In fact, workoholism and mercilessly pushing ourselves is not a good way to unleash any kind of creativity, as Josef Pieper wrote in his 1948 book, Leisure: the basis of culture. Leisure, he argues, is essential to creativity and he also makes an interesting and counter-intuitive point that it is constant work, not leisure, that is rooted in idleness. He reaches this theory via an examination of the restlessness that is often at the root of workaholism, a restlessness to drive oneself rather than allow any room to face oneself:
Idleness, for the older code of behavior, meant especially this: that the human being had given up on the very responsibility that comes with his dignity… The metaphysical-theological concept of idleness means, then, that man finally does not agree with his own existence; that behind all his energetic activity, he is not at one with himself; that, as the Middle Ages expressed it, sadness has seized him in the face of the divine Goodness that lives within him.
In other words, working without ceasing is self-destructive. And Pieper pushes his argument further by pointing out that leisure, real rest and recuperation, is much more than merely taking breaks in order to keep working. Rather, true leisure is about being rather doing:
an inner absence of preoccupation, a calm, an ability to let things go, to be quiet.
It is a state on “non-activity” that allows us to not only face ourselves, but to face mystery and uncertainty in life and the universe. It is the state of savouring life with inner quiet and with a generosity that extends to self and others.

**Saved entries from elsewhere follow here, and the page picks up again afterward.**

(** The variables that the goroutines of a coordinator share. *)
Record Race := {
  received : bool;                    (* the atomic flag *)
  ctxCancelled : bool;                (* requestCtx *)
  resultCh : list (option Resp);      (* the buffer of the channel *)
  result : option (option Resp);      (* what the caller has read, if it has *)
  sentinelDone : bool;                (* the timeout goroutine has sent nil *)
  crashed : bool;                     (* a goroutine has panicked *)
  tasks : list taskPC;                (* one goroutine per relay *)
}.

Definition initRace (n : nat) : Race :=
  {| received := false; ctxCancelled := false; resultCh := []; result := None;
     sentinelDone := false; crashed := false;
     tasks := replicate n Dispatched |}.

(** What can happen next: the sleep of the sentinel is over and it sends
    [nil]; the request of relay [i] returns [r]; the goroutine of relay [i]
    takes its next step; the caller receives from the channel. *)
Inductive event :=
| SentinelFires
| HTTPReturns (i : nat) (r : Reply Resp)
| Step (i : nat)
| CallerReceives.

(** A send on the channel of capacity [cap]: into the buffer when there
    is room; straight to the caller when the channel is unbuffered and the
    caller waits (it then returns, and its deferred [requestCtxCancel]
    runs); [None] when the sender has to wait. *)
Definition chanSend (cap : nat) (v : option Resp) (st : Race) : option Race :=
  if (length (resultCh st) <? cap)%nat then
    Some {| received := received st; ctxCancelled := ctxCancelled st;
            resultCh := resultCh st ++ [v]; result := result st;
            sentinelDone := sentinelDone st; crashed := crashed st;
            tasks := tasks st |}
  else if (cap =? 0)%nat && isNil (result st) then
    Some {| received := received st; ctxCancelled := true;
            resultCh := resultCh st; result := Some v;
            sentinelDone := sentinelDone st; crashed := crashed st;
            tasks := tasks st |}
  else None.

Definition setTask (i : nat) (pc : taskPC) (st : Race) : Race :=
  {| received := received st; ctxCancelled := ctxCancelled st;
     resultCh := resultCh st; result := result st;
     sentinelDone := sentinelDone st; crashed := crashed st;
     tasks := <[i := pc]> (tasks st) |}.

(** One event.  An event that is not possible in [st] (the goroutine is
    elsewhere, the sender has to wait, the process is dead) changes
    nothing. *)
Definition raceStep (cap : nat) (check : Reply Resp -> checkOutcome)
    (st : Race) (ev : event) : Race :=
  if crashed st then st
  else
    match ev with
    | SentinelFires =>
        if sentinelDone st then st
        else
          match chanSend cap None st with
          | Some st' =>
              {| received := received st'; ctxCancelled := ctxCancelled st';
                 resultCh := resultCh st'; result := result st';
                 sentinelDone := true; crashed := crashed st';
                 tasks := tasks st' |}
          | None => st
          end
    | HTTPReturns i r =>
        match tasks st !! i with
        | Some Dispatched =>
            match check r with
            | Return => setTask i Finished st
            | Deliver => setTask i (AtCancel (payload r)) st
            | Panic =>
                {| received := received st; ctxCancelled := ctxCancelled st;
                   resultCh := resultCh st; result := result st;
                   sentinelDone := sentinelDone st; crashed := true;
                   tasks := tasks st |}
            end
        | _ => st
        end
    | Step i =>
        match tasks st !! i with
        | Some (AtCancel p) =>
            {| received := received st; ctxCancelled := true;
               resultCh := resultCh st; result := result st;
               sentinelDone := sentinelDone st; crashed := crashed st;
               tasks := <[i := AtCAS p]> (tasks st) |}
        | Some (AtCAS p) =>
            if received st then setTask i Finished st
            else
              {| received := true; ctxCancelled := ctxCancelled st;
                 resultCh := resultCh st; result := result st;
                 sentinelDone := sentinelDone st; crashed := crashed st;
                 tasks := <[i := AtSend p]> (tasks st) |}
        | Some (AtSend p) =>
            match chanSend cap (Some p) st with
            | Some st' => setTask i Finished st'
            | None => st
            end
        | _ => st
        end
    | CallerReceives =>
        match result st, resultCh st with
        | None, v :: q =>
            {| received := received st; ctxCancelled := true;
               resultCh := q; result := Some v;
               sentinelDone := sentinelDone st; crashed := crashed st;
               tasks := tasks st |}
        | _, _ => st
        end
    end.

Slowing down to change time
All of this demands that we slow down and pay deep attention to our lives, environments and the lives of others. It demands, essentially, that we value and protect our humanity and resist becoming cogs in a machine. This is surely the work of writers and other creators who keep re-imagining how life and the world might be a different story.
It is vital for writers because every mark we make on a page (or a screen) is dance with Time. The white space is the domain of Time upon which we leave an imprint in order to make a difference, in order to change the present and the future.

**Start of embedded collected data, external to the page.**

(** * Bracelets with fixed content: a shallow embedding of [bracelets.py]
      and [ferecrystal_isomers.py]

    The Python sources are Python 2 ([print] statements, [basestring]);
    [bracelets.py] imports [division] from [__future__], so [/] is true
    division there.  Integers are unbounded and modelled by [Z]; Python
    lists are [list]s read and written through [getitem] and [setitem],
    which implement negative indices and raise [IndexError] out of range. *)

From Stdlib Require Import ZArith Lia Bool String Ascii DecimalString.
From stdpp Require Import base list sorting.

Open Scope Z_scope.

(** ** Outcomes of running Python code *)

Inductive exn_kind : Type := KTypeError | KValueError.

(** [IndexError], [TypeError], [NameError], [KeyError] and
    [RuntimeError] are raised by the interpreter; [Invalid] is an exception
    raised by a [raise] statement of the source, with its message. *)
Inductive exn : Type :=
  | IndexError
  | TypeError
  | NameError
  | KeyError
  | RuntimeError
  | Invalid (k : exn_kind) (msg : string).

Inductive res (A : Type) : Type :=
  | Ok (a : A)
  | Raise (e : exn)
  | Timeout.

Arguments Ok {A} a.
Arguments Raise {A} e.
Arguments Timeout {A}.

Definition res_bind {A B} (m : res A) (k : A -> res B) : res B :=
  match m with
  | Ok a => k a
  | Raise e => Raise e
  | Timeout => Timeout
  end.

(** ** Python list indexing *)

(** [l[i]] resolves a negative index from the end of the list. *)
Definition norm_index (len : nat) (i : Z) : option nat :=
  if 0 <=? i then
    if i <? Z.of_nat len then Some (Z.to_nat i) else None
  else
    if - Z.of_nat len <=? i then Some (Z.to_nat (Z.of_nat len + i)) else None.

Definition getitem {A} (l : list A) (i : Z) : res A :=
  match norm_index (length l) i with
  | Some k => match l !! k with Some x => Ok x | None => Raise IndexError end
  | None => Raise IndexError
  end.

Definition setitem {A} (l : list A) (i : Z) (x : A) : res (list A) :=
  match norm_index (length l) i with
  | Some k => Ok (<[k:=x]> l)
  | None => Raise IndexError
  end.

(** [[x] * n]: an empty list when [n] is not positive. *)
Definition list_mul {A} (x : A) (n : Z) : list A := replicate (Z.to_nat n) x.

(** [sum(l)] on integers. *)
Definition sum (l : list Z) : Z := foldr Z.add 0 l.

(** [range(n)]. *)
Definition range (n : Z) : list Z := seqZ 0 n.

(** ** The double linked list *)

Module DoubleLinkedList.

Record t : Type := mk {
  n : list Z;
  n_items : Z;
  n_tot : Z;
  next : list Z;
  prev : list Z;
  _head : Z
}.

Definition init (component_list : list Z) : t :=
  let k := Z.of_nat (length component_list) in
  {| n := component_list;
     n_items := k;
     n_tot := sum component_list;
     next := (fun i => i - 1) <$> range (k + 1);
     prev := (fun i => i + 1) <$> range (k + 1);
     _head := k - 1 |}.

Definition set_n (d : t) (v : list Z) : t :=
  {| n := v; n_items := n_items d; n_tot := n_tot d;
     next := next d; prev := prev d; _head := _head d |}.

Definition set_next (d : t) (v : list Z) : t :=
  {| n := n d; n_items := n_items d; n_tot := n_tot d;
     next := v; prev := prev d; _head := _head d |}.

Definition set_prev (d : t) (v : list Z) : t :=
  {| n := n d; n_items := n_items d; n_tot := n_tot d;
     next := next d; prev := v; _head := _head d |}.

Definition set_head (d : t) (v : Z) : t :=
  {| n := n d; n_items := n_items d; n_tot := n_tot d;
     next := next d; prev := prev d; _head := v |}.

Definition add (j : Z) (d : t) : res t :=
  res_bind (getitem (next d) j) (fun nx =>
  res_bind (getitem (prev d) j) (fun pv =>
  res_bind (setitem (prev d) nx j) (fun prev1 =>
  let d := set_prev d prev1 in
  res_bind (setitem (next d) pv j) (fun next1 =>
  let d := set_next d next1 in
  res_bind (getitem (prev d) j) (fun pj =>
  if pj =? n_items d then Ok (set_head d j) else Ok d))))).

Definition head (d : t) : Z := _head d.

Definition remove (j : Z) (d : t) : res t :=
  res_bind (if j =? _head d
            then res_bind (getitem (next d) j) (fun nj => Ok (set_head d nj))
            else Ok d) (fun d =>
  res_bind (getitem (next d) j) (fun nx =>
  res_bind (getitem (prev d) j) (fun pv =>
  res_bind (setitem (next d) pv nx) (fun next1 =>
  let d := set_next d next1 in
  res_bind (setitem (prev d) nx pv) (fun prev1 =>
  Ok (set_prev d prev1)))))).

End DoubleLinkedList.

Abbreviation DLL := DoubleLinkedList.t.

(** ** The run-length encoding [lenenc]

    [lenenc] is a Python list whose first entry is the number of runs (an
    integer) and whose other entries are two-element lists
    [[symbol, length]]. *)

Inductive item : Type :=
  | Cnt (m : Z)
  | Run (s : Z) (l : Z).

Definition item_eqb (x y : item) : bool :=
  match x, y with
  | Cnt a, Cnt b => a =? b
  | Run s l, Run s' l' => (s =? s') && (l =? l')
  | _, _ => false
  end.

(** [x[0]] and [x[1]] of an entry; an integer cannot be indexed. *)
Definition item0 (x : item) : res Z :=
  match x with Run s _ => Ok s | Cnt _ => Raise TypeError end.

Definition item1 (x : item) : res Z :=
  match x with Run _ l => Ok l | Cnt _ => Raise TypeError end.

(** An entry used as a number ([lenenc[0]]): arithmetic on a list raises. *)
Definition item_int (x : item) : res Z :=
  match x with Cnt m => Ok m | Run _ _ => Raise TypeError end.

(** [v < x] for an integer [v] and an entry [x].  In Python 2 a number
    is smaller than any list. *)
Definition int_lt_item (v : Z) (x : item) : bool :=
  match x with Cnt m => v <? m | Run _ _ => true end.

Pieper recognised more than 70 years ago something I’ve learnt (or relearnt) in training as a yoga nidrā teacher recently. Namely that sometimes it’s easier to lose ourselves in work and exertion than it is to slow down and rest, even though rest is apparently effortless.
How true that seems of our present time in which our anxieties rocket. As the pandemic becomes a ‘pingdemic’ in which so many people are tracked, trace and told to self-isolate that the notion that life might be getting ‘back to normal’ is constantly exposed as hollow, perhaps it’s easier to lose ourselves in busyness than sit and think too much. As the news fills with wild fires and floods, perhaps the distraction of work shields us from facing the challenges of the world.
But writers are not those who look away. Writers are those who witness and who speak truth to power. And to that we need to do the apparently hard thing of stopping, of slowing down, of letting go of all that effort to distract ourselves.
Slow down, listen, connect, has been my guiding principle over the last year or more. But I have to keep bringing myself back to it. My inclination, like that of many others, is to distract myself with work, to be so busy I can hardly think. And there are always demands to latch onto to justify this non-stop work.
But when I slow down the world doesn’t collapse. When I slow down I come back to myself, to my humanity, to my ability to listen and connect. And the same is true for all of us. Writers need to slow down in order to keep our souls and to advocate for the soul of the world.